REQUIREMENT: Please copy out every line in the records below that includes the word "change".

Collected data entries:

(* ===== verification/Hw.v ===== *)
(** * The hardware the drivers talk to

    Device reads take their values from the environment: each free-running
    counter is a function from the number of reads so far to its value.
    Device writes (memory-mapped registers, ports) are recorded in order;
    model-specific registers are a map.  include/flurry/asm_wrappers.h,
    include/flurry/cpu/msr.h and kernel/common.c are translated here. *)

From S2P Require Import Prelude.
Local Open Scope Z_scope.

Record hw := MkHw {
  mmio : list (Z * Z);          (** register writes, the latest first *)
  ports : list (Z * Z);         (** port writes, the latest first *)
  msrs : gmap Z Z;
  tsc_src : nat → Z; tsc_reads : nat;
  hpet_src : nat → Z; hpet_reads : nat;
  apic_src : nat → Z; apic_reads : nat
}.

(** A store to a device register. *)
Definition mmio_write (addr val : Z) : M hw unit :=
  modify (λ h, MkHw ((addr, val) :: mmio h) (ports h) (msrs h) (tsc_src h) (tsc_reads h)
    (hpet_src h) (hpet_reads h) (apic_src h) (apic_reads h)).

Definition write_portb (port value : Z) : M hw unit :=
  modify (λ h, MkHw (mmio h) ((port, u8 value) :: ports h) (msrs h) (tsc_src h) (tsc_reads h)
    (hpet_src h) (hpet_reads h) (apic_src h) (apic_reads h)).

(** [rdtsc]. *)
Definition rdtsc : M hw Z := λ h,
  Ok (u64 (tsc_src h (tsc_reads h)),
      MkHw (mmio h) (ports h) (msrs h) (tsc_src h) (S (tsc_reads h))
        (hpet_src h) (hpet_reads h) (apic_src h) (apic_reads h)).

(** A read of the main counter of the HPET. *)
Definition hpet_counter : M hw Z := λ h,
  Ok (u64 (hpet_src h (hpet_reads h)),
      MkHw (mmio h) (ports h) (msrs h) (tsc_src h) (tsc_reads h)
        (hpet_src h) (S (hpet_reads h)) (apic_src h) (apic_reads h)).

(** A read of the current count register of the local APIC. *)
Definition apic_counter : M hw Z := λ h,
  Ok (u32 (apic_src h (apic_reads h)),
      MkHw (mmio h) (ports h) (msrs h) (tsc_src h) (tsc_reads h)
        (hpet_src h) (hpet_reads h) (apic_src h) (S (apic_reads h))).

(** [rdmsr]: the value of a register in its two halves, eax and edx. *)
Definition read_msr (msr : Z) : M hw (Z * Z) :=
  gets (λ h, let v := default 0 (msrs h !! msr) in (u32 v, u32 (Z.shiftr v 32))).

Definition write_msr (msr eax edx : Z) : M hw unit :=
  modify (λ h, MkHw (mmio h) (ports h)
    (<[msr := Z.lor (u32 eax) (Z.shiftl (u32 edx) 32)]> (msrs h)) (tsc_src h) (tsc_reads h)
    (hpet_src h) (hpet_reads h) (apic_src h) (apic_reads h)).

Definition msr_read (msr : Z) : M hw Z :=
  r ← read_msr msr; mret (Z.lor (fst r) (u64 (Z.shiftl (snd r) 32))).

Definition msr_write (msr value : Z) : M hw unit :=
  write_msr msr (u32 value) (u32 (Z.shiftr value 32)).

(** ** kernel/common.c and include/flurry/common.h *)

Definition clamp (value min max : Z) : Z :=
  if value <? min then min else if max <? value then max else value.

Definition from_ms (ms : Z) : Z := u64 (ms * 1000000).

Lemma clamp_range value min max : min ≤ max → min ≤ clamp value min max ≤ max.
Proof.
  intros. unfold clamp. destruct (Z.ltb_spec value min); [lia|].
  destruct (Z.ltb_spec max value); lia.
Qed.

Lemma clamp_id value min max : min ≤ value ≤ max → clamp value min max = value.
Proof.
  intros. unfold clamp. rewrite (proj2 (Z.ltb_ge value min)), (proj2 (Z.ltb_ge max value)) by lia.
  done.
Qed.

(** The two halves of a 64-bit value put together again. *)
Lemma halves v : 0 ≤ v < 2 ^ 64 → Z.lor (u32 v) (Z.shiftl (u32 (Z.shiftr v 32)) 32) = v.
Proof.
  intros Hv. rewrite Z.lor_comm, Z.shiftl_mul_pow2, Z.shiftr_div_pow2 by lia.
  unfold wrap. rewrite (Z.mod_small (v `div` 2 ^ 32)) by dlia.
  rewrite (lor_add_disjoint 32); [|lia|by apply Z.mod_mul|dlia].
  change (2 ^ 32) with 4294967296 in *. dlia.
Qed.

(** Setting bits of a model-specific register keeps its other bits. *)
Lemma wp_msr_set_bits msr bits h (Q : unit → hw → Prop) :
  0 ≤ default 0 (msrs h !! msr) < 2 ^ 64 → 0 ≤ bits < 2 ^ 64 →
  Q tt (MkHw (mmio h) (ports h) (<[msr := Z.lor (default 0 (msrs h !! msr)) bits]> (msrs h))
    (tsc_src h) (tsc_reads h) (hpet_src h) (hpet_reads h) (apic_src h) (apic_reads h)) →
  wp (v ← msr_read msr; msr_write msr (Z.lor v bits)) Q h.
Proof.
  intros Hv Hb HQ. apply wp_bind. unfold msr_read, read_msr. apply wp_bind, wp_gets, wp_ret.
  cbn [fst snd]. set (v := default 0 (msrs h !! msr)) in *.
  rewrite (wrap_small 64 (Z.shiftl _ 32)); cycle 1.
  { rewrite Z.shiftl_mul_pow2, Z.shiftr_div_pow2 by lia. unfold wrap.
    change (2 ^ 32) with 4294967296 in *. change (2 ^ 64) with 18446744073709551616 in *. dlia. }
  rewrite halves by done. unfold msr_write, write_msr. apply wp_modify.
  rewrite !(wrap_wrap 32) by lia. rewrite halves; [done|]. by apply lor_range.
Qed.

---

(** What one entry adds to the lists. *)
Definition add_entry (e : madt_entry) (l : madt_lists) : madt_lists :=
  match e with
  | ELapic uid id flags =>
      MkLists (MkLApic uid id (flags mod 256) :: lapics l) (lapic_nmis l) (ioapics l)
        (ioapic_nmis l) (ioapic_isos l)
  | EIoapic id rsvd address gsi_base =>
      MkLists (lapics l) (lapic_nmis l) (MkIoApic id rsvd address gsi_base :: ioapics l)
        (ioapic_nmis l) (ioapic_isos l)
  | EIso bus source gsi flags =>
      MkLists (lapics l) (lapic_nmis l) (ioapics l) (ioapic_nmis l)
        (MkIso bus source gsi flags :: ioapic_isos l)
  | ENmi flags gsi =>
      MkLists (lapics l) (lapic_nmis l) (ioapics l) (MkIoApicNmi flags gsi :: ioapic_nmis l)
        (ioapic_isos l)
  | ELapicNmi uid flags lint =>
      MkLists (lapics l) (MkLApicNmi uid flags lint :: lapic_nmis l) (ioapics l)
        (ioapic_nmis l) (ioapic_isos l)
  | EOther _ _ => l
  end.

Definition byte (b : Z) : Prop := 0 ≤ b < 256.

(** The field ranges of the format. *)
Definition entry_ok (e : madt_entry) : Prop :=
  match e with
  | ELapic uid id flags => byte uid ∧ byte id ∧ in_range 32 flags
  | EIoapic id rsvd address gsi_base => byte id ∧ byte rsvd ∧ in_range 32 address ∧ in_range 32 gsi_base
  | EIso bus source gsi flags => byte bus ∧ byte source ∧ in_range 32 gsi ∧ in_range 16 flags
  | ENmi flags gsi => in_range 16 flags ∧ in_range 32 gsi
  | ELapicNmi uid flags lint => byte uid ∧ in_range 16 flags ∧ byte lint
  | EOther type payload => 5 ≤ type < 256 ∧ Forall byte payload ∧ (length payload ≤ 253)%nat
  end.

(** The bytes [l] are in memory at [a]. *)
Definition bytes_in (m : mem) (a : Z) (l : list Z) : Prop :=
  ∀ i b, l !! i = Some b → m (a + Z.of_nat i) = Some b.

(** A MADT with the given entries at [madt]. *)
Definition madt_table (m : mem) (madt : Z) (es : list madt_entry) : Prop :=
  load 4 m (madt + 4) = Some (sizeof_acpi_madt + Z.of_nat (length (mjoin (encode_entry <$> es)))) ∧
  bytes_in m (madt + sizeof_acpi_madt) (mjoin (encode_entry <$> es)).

EXERCISE SOLUTION:
  change (2 ^ 32) with 4294967296 in *. dlia.
    change (2 ^ 32) with 4294967296 in *. change (2 ^ 64) with 18446744073709551616 in *. dlia. }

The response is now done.